Is the paper color acually white or some othe color? If white you may be able to get a better shot in the morning or evening sun. It should give you a more even lighting. Come to think of it. It should not matter what color the paper is. You just need even lighting across the whole drawing. Then post that here. Some one then may be able to do a little more work on the picture.


----------



## grayfish (Jul 31, 2005)

Gave one more try. Not exactly white. Click on the image for a larger version.


----------



## Dorado-Mahi (May 23, 2004)

Here's my go at it. Tough one.


----------



## State_Vet (Oct 10, 2006)

What about lighting it from the backside? Will that work?


----------



## Freshwaterman (May 21, 2004)

Can you not just scan it with a high resolution scanner?


----------



## Shed Hunter (Mar 14, 2006)

*Art work*



Koru said:


> I'm a tad stuck. I have some artwork I need to take clear, precise black and white photos of. They are drawn with pen and black ink on white paper. When I took a shot of a rough drawing this morning, it seemed to come up with the white paper, not white. i.e.
> 
> 
> 
> ...


When I was taking photos of art work I used 2 lights at 45 degrees to the piece.
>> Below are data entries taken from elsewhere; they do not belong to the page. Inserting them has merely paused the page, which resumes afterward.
Lemma write_items_spec n d same rest out : split_at n same rest → pending d (same ++ rest) →
  ∃ d', write_items d n out = Ok (d', out ++ ended (option_list (member (di_prop d) same.*2))) ∧ pending d' rest ∧ di_prop d' = di_prop d.
Proof.
  intros Hs Hp. unfold write_items. rewrite (pending_current d _ Hp). cbn [mbind res_bind]. destruct same as [|r same].
  - cbn [app] in *. rewrite bool_decide_false by apply Hs. exists d. cbn. by rewrite app_nil_r.
  - destruct Hs as [Hsame Hr]. pose proof Hsame as Hc. apply Forall_cons in Hc as [Hn _]. change (fst <$> head ((r :: same) ++ rest)) with (Some r.1). rewrite Hn, bool_decide_true by done.
    destruct (write_rows_spec n (r :: same) (length (di_order d)) d rest (out ++ di_prop d ++ [91]) (conj Hsame Hr) Hp) as (d' & -> & Hd & Hpr); [by apply pending_length|].
    cbn [mbind res_bind]. rewrite json_close_ended by done. cbn [mbind res_bind]. exists d'. split; [|done]. do 2 f_equal.
    change (option_list (member (di_prop d) (fmap snd (r :: same)))) with [di_prop d ++ [91] ++ commas (fmap snd (r :: same)) ++ [93]].
    by rewrite ended_singleton, <-!app_assoc.
Qed.

(** A table, its rows of the current block and the rows after them. *)
Abbreviation cut := (bytes * (list (Z * bytes) * list (Z * bytes)))%type.
Definition cut_ok (n : Z) (d : DataItem) (x : cut) : Prop := di_prop d = x.1 ∧ split_at n x.2.1 x.2.2 ∧ pending d (x.2.1 ++ x.2.2).
Definition cut_rows (x : cut) : bytes * list bytes := (x.1, x.2.1.*2).

Lemma write_tables_spec n items : ∀ xs acc out, Forall2 (cut_ok n) items xs →
  ∃ items', fold_res (λ st d, '(d, out) ← write_items d n st.2; Ok (st.1 ++ [d], out)) items (acc, out) =
      Ok (acc ++ items', out ++ ended (omap (λ t : bytes * list bytes, member t.1 t.2) (cut_rows <$> xs))) ∧
    Forall2 (λ d x, di_prop d = x.1 ∧ pending d x.2.2) items' xs.
Proof.
  induction items as [|d items IH]; intros xs acc out Hf.
  - apply Forall2_nil_inv_l in Hf as ->. exists []. cbn. rewrite !app_nil_r. by split.
  - apply Forall2_cons_inv_l in Hf as ([prop [same rest]] & xs' & (Hpr & Hs & Hp) & Hf & ->). cbn [fst snd] in Hpr, Hs, Hp. cbn [fold_res fst snd].
    destruct (write_items_spec n d same rest out Hs Hp) as (d' & -> & Hd & Hpr'). cbn [mbind res_bind].
    destruct (IH xs' (acc ++ [d']) (out ++ ended (option_list (member (di_prop d) same.*2))) Hf) as (items' & -> & Hi). exists (d' :: items').
    split; [|constructor; [by rewrite Hpr'|done]]. do 2 f_equal; [by rewrite <-app_assoc|]. rewrite <-app_assoc. f_equal.
    rewrite fmap_cons. unfold cut_rows at 2. cbn [omap list_omap fst snd]. rewrite <-ended_app, Hpr. f_equal. destruct (member prop same.*2); done.
Qed.

Lemma write_next_block_spec h items n b hrows xs out : pending h ((n, b) :: hrows) → Forall2 (cut_ok n) items xs →
  ∃ h' items', write_next_block (h :: items) out = Ok (h' :: items', out ++ block_json b (cut_rows <$> xs)) ∧
    pending h' hrows ∧ Forall2 (λ d x, di_prop d = x.1 ∧ pending d x.2.2) items' xs.
Proof.
  intros Hh Hf. unfold write_next_block. rewrite (pending_current h _ Hh). cbn [mbind res_bind head fmap option_fmap option_map fst].
  destruct (pending_next h (n, b) hrows Hh) as (_ & p & Hg & _ & He & Hh'). unfold write_header. rewrite Hg. cbn [mbind res_bind]. rewrite He. cbn [mbind res_bind snd].
  fold header_prefix. destruct (write_tables_spec n items xs [] ((((out ++ [123]) ++ header_prefix) ++ b) ++ [comma]) Hf) as (items' & -> & Hi).
  cbn [mbind res_bind app]. set (ms := omap _ _).
  assert (((((out ++ [123]) ++ header_prefix) ++ b) ++ [comma]) ++ ended ms = (out ++ [123]) ++ ended ((header_prefix ++ b) :: ms)) as ->.
  { change ((header_prefix ++ b) :: ms) with ([header_prefix ++ b] ++ ms). by rewrite ended_app, ended_singleton, <-!app_assoc. }
  rewrite json_close_ended by done. cbn [mbind res_bind]. exists (set_pos h (S (di_pos h))), items'. split; [|done]. unfold block_json. fold ms. by rewrite <-!app_assoc.
Qed.
(** *** Rolls *)

(** The items of a roll in order, and what a row writes of them: all before the first null. *)
Definition roll_items (r : Roll) : list (option NullBuffer * EncoderObject) :=
  ((λ e, (None, e)) <$> non_nullable r) ++ ((λ p : NullBuffer * EncoderObject, (Some p.1, p.2)) <$> nullable_items r).
Fixpoint item_texts (l : list (option NullBuffer * EncoderObject)) (idx : nat) : res (list bytes * bool) :=
  match l with
  | [] => Ok ([], false)
  | (nulls, e) :: l =>
      null ← is_null nulls idx;
      if null : bool then Ok ([], true) else
      text ← e idx;
      '(texts, stopped) ← item_texts l idx;
      Ok (text :: texts, stopped)
  end.

Lemma item_texts_plain es l idx : item_texts (((λ e : EncoderObject, (None, e)) <$> es) ++ l) idx =
  (items ← collect ((λ e : EncoderObject, e idx) <$> es); '(texts, stopped) ← item_texts l idx; Ok (items ++ texts, stopped)).
Proof.
  induction es as [|e es IH].
  - cbn. by destruct (item_texts l idx) as [[? ?]| |].
  - rewrite !fmap_cons. cbn [app item_texts is_null mbind res_bind collect]. destruct (e idx) as [t| |]; [|done..]. cbn [mbind res_bind]. rewrite IH.
    destruct (collect _) as [ts| |]; [|done..]. cbn [mbind res_bind]. by destruct (item_texts l idx) as [[? ?]| |].
Qed.
Lemma item_texts_nullable l idx : item_texts ((λ p : NullBuffer * EncoderObject, (Some p.1, p.2)) <$> l) idx = nullable_texts l idx.
Proof. induction l as [|[n e] l IH]; [done|]. rewrite fmap_cons. cbn [item_texts nullable_texts is_null fst snd]. by rewrite IH. Qed.

Lemma roll_encoder_items r idx : roll_encoder r idx =
  ('(texts, stopped) ← item_texts (roll_items r) idx;
   last_ ← (match spread r with Some e => if stopped : bool then Ok [] else e idx | None => Ok [] end);
   json_close 93 (91 :: with_commas texts ++ last_)).
Proof.
  unfold roll_encoder, roll_items. rewrite item_texts_plain, item_texts_nullable. destruct (collect _) as [ts| |]; [|done..]. cbn [mbind res_bind].
  by destruct (nullable_texts _ idx) as [[? ?]| |].
Qed.

Section rolls.
Context (i j : nat).
Definition same_item (x y : option NullBuffer * EncoderObject) : Prop := is_null x.1 i = is_null y.1 j ∧ (is_null x.1 i = Ok false → x.2 i = y.2 j).
Definition same_spread (x y : option EncoderObject) : Prop := match x, y with None, None => True | Some e, Some e' => e i = e' j | _, _ => False end.

Lemma item_texts_row l1 l2 : Forall2 same_item l1 l2 → item_texts l1 i = item_texts l2 j.
Proof.
  induction 1 as [|[n1 e1] [n2 e2] l1 l2 [Hn He] _ IH]; [done|]. cbn [item_texts fst snd] in *. rewrite <-Hn. destruct (is_null n1 i) as [[]| |]; [done| |done..]. cbn [mbind res_bind].
  by rewrite He, IH.
Qed.
Lemma roll_encoder_row r1 r2 : Forall2 same_item (roll_items r1) (roll_items r2) → same_spread (spread r1) (spread r2) → roll_encoder r1 i = roll_encoder r2 j.
Proof.
  intros Hi Hs. rewrite !roll_encoder_items, (item_texts_row _ _ Hi). destruct (item_texts _ j) as [[texts stopped]| |]; [|done..]. cbn [mbind res_bind].
  unfold same_spread in Hs. destruct (spread r1), (spread r2); try done. destruct stopped; [done|]. by rewrite Hs.
Qed.

Lemma roll_push r n e : (n = None → nullable_items r = []) →
  roll_items (match n with None => mkRoll (non_nullable r ++ [e]) (nullable_items r) (spread r) | Some n => mkRoll (non_nullable r) (nullable_items r ++ [(n, e)]) (spread r) end) =
  roll_items r ++ [(n, e)].
Proof.
  intros Hn. unfold roll_items. destruct n as [n|]; cbn [non_nullable nullable_items]; [by rewrite fmap_app, app_assoc|]. rewrite (Hn eq_refl), fmap_app. by rewrite !app_nil_r.
Qed.

Context (eval : jarray → res EncoderObject) (Heval : ∀ a b f g k l, eval a = Ok f → eval b = Ok g → same_row a k b l → f k = g l).
Context (c1 c2 : list (Name * jarray)) (Hnames : c1.*1 = c2.*1) (Hrows : Forall2 (λ x y, same_row x.2 i y.2 j) c1 c2).

(** One column: a list at the end, or an item. *)
Definition is_list (a : jarray) : bool := match a with JLists _ _ _ => true | _ => false end.
Definition pushed (r : Roll) (n : option NullBuffer) (e : EncoderObject) : Roll :=
  match n with None => mkRoll (non_nullable r ++ [e]) (nullable_items r) (spread r) | Some n => mkRoll (non_nullable r) (nullable_items r ++ [(n, e)]) (spread r) end.

Lemma roll_step name names r r' cs : roll_columns eval cs (name :: names) r = Ok r' → ∃ a a' n, struct_column cs name = Some a ∧ extract_nulls a = Ok (a', n) ∧
  ((∃ nl o items e, a' = JLists nl o items ∧ names = [] ∧ eval items = Ok e ∧ r' = mkRoll (non_nullable r) (nullable_items r) (Some (list_spread o e))) ∨
   is_list a' = false ∧ (n = None → nullable_items r = []) ∧ ∃ e, eval a' = Ok e ∧ roll_columns eval cs names (pushed r n e) = Ok r').
Proof.
  cbn [roll_columns]. destruct (struct_column cs name) as [a|]; [|done]. cbn [ok_or mbind res_bind]. destruct (extract_nulls a) as [[a' n]| |] eqn:En; [|done..]. cbn [mbind res_bind].
  intros E. exists a, a', n. do 2 (split; [done|]). destruct (is_list a') eqn:El.
  - destruct a' as [ | | | | | |nl o items| | | ]; try done. left. destruct names; [|done]. cbn [length Nat.eqb ensure mbind res_bind] in E. destruct (negb _); [|done].
    cbn [ensure mbind res_bind] in E. apply bind_Ok in E as (e & Ee & [= <-]). eauto 10.
  - right. split; [done|]. assert ((match n with
      | None => _ ← ensure (length (nullable_items r) =? 0)%nat (EMsg "Failed to construct list roll"); e ← eval a'; roll_columns eval cs names (pushed r None e)
      | Some n => e ← eval a'; roll_columns eval cs names (pushed r (Some n) e) end) = Ok r') as E' by (by destruct a').
    destruct n as [n|]; [split; [done|]; apply bind_Ok in E' as (e & Ee & E'); eauto|].
    destruct (nullable_items r); [|done]. split; [done|]. apply bind_Ok in E' as (_ & _ & E'). apply bind_Ok in E' as (e & Ee & E'). eauto.
Qed.

(** Columns that agree in a row are both lists or both items. *)
Lemma same_row_kind a b a' b' n1 n2 : same_row a i b j → extract_nulls a = Ok (a', n1) → extract_nulls b = Ok (b', n2) →
  is_list a' = is_list b' ∧ ∀ nl1 o1 x1 nl2 o2 x2, a' = JLists nl1 o1 x1 → b' = JLists nl2 o2 x2 →
    ∃ r1 r2, item_range o1 i = Ok r1 ∧ item_range o2 j = Ok r2 ∧ Forall2 (λ k l, same_row x1 k x2 l) r1 r2.
Proof.
  intros Hs E1 E2. assert (∀ a a' n, extract_nulls a = Ok (a', n) → is_list a' = is_list a ∧ ∀ nl o x, a' = JLists nl o x → ∃ nl', a = JLists nl' o x) as Hk.
  { clear. intros a a' n. unfold extract_nulls. destruct (nulls_of a); [|intros [= <- <-]; split; [done|]; eauto].
    destruct a as [ty ? ?|? ? ?|? ?|? ?|? ?|? ? ?|? ? ?|? ?| |?]; try done; try (intros [= <- <-]; split; [done|]; naive_solver). destruct ty; try done. intros [= <- <-]. by split. }
  destruct (Hk _ _ _ E1) as [K1 L1], (Hk _ _ _ E2) as [K2 L2]. split; [rewrite K1, K2; by destruct Hs|].
  intros nl1 o1 x1 nl2 o2 x2 Ea Eb. destruct (L1 _ _ _ Ea) as [n1' ->], (L2 _ _ _ Eb) as [n2' ->]. inversion Hs; subst. eauto.
Qed.

Lemma roll_columns_row names : ∀ r1 r2 s1 s2, Forall2 same_item (roll_items r1) (roll_items r2) → same_spread (spread r1) (spread r2) →
  roll_columns eval c1 names r1 = Ok s1 → roll_columns eval c2 names r2 = Ok s2 → Forall2 same_item (roll_items s1) (roll_items s2) ∧ same_spread (spread s1) (spread s2).
Proof.
  induction names as [|name names IH]; intros r1 r2 s1 s2 Hi Hs E1 E2; [injection E1 as <-; by injection E2 as <-|].
  apply roll_step in E1 as (a1 & a1' & n1 & Hc1 & Hx1 & E1). apply roll_step in E2 as (a2 & a2' & n2 & Hc2 & Hx2 & E2).
  pose proof (struct_column_row c1 c2 i j name a1 a2 Hnames Hrows Hc1 Hc2) as Ha. destruct (same_row_extract _ _ _ _ _ _ _ _ Ha Hx1 Hx2) as [Hn Ha'].
  destruct (same_row_kind _ _ _ _ _ _ Ha Hx1 Hx2) as [Hk Hl]. destruct E1 as [(nl1 & o1 & x1 & e1 & -> & _ & Ee1 & ->)|(K1 & G1 & e1 & Ee1 & E1)],
    E2 as [(nl2 & o2 & x2 & e2 & -> & _ & Ee2 & ->)|(K2 & G2 & e2 & Ee2 & E2)]; [|by rewrite K2 in Hk|by rewrite K1 in Hk|].
  - split; [done|]. cbn [spread same_spread]. destruct (Hl _ _ _ _ _ _ eq_refl eq_refl) as (q1 & q2 & R1 & R2 & Hq). eapply list_spread_row; [done|done|].
    eapply Forall2_impl; [exact Hq|]. intros k l Hkl. by eapply Heval.
  - eapply IH; [| |exact E1|exact E2]; [|by destruct n1, n2]. unfold pushed. rewrite !roll_push by done. apply Forall2_app; [done|]. constructor; [|constructor].
    split; [done|]. cbn [fst snd]. intros Hf. eapply Heval; [done|done|by apply Ha'].
Qed.
End rolls.

(** *** Expressions *)

Lemma enum_row t1 t2 v1 v2 i j : slice_get t1 i = slice_get t2 j → Forall2 (λ x y, x.1 = y.1 ∧ x.2 i = y.2 j) v1 v2 → enum_encoder t1 v1 i = enum_encoder t2 v2 j.
Proof.
  intros Ht Hv. unfold enum_encoder. rewrite Ht. destruct (slice_get t2 j) as [tag| |]; [|done..]. cbn [mbind res_bind].
  induction Hv as [|x y v1 v2 [En Ee] _ IH]; [done|]. rewrite !filter_cons, En. by destruct (decide _).
Qed.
If you use incidecent light set the camera to that light source. Make sure the piece is 90 degrees to the camera. Hope this helps.


----------



## Koru (Sep 25, 2006)

I don't have a scanner, so I can't try that one.

I didn't think to try two lights evenly distributing the light across the paper. I'll give that a go. (It's probably better for a prospective publisher if I can have the original photo as black and white as possible, so I'll give it a couple more tries. I'll try it with lights and I'll try it with afternoon sun (it's come out here today, finally) and see what I end up with.

I'll also try the back lighting idea... I can hang it on a sun facing window and see what happens, thanks for that idea State_Vet.

If all else fails I may end up using one of your pieces grey_fish or DM. Thank you for taking it that far.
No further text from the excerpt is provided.